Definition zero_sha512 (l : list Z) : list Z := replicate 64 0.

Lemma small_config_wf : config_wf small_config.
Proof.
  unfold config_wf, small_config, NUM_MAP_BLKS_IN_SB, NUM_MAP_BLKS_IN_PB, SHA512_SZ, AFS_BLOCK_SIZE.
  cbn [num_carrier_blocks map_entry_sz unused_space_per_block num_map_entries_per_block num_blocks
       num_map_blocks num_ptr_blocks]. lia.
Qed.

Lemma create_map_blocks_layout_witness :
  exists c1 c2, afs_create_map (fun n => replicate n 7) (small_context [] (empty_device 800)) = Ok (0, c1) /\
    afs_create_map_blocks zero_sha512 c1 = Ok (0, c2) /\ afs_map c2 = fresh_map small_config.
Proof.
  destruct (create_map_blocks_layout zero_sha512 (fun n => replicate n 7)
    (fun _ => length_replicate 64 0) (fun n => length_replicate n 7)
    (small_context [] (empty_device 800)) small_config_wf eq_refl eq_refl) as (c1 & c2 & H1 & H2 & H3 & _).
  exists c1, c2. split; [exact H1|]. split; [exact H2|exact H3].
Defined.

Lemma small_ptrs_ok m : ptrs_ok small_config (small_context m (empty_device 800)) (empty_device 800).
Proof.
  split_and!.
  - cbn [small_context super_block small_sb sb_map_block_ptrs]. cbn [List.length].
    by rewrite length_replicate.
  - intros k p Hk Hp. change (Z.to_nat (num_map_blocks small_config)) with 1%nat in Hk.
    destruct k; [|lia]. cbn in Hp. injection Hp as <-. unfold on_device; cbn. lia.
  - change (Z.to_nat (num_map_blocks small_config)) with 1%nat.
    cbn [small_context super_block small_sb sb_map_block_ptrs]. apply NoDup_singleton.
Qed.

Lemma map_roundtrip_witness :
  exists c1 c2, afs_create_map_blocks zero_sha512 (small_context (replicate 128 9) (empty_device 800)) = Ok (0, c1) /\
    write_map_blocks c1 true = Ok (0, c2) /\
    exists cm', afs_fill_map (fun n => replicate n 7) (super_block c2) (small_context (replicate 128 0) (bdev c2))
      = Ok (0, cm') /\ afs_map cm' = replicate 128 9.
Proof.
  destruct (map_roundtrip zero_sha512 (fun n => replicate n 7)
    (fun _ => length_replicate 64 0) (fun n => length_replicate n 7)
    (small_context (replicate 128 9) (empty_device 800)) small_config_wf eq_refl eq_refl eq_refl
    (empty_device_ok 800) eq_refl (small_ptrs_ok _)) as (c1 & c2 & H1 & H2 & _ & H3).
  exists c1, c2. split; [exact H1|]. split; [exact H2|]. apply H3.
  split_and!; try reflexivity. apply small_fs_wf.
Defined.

════════

Work instruction:
Every line of the listing that includes "Lemma" must be shown.

Your solution:
Lemma small_config_wf : config_wf small_config.
Lemma create_map_blocks_layout_witness :
Lemma small_ptrs_ok m : ptrs_ok small_config (small_context m (empty_device 800)) (empty_device 800).
Lemma map_roundtrip_witness :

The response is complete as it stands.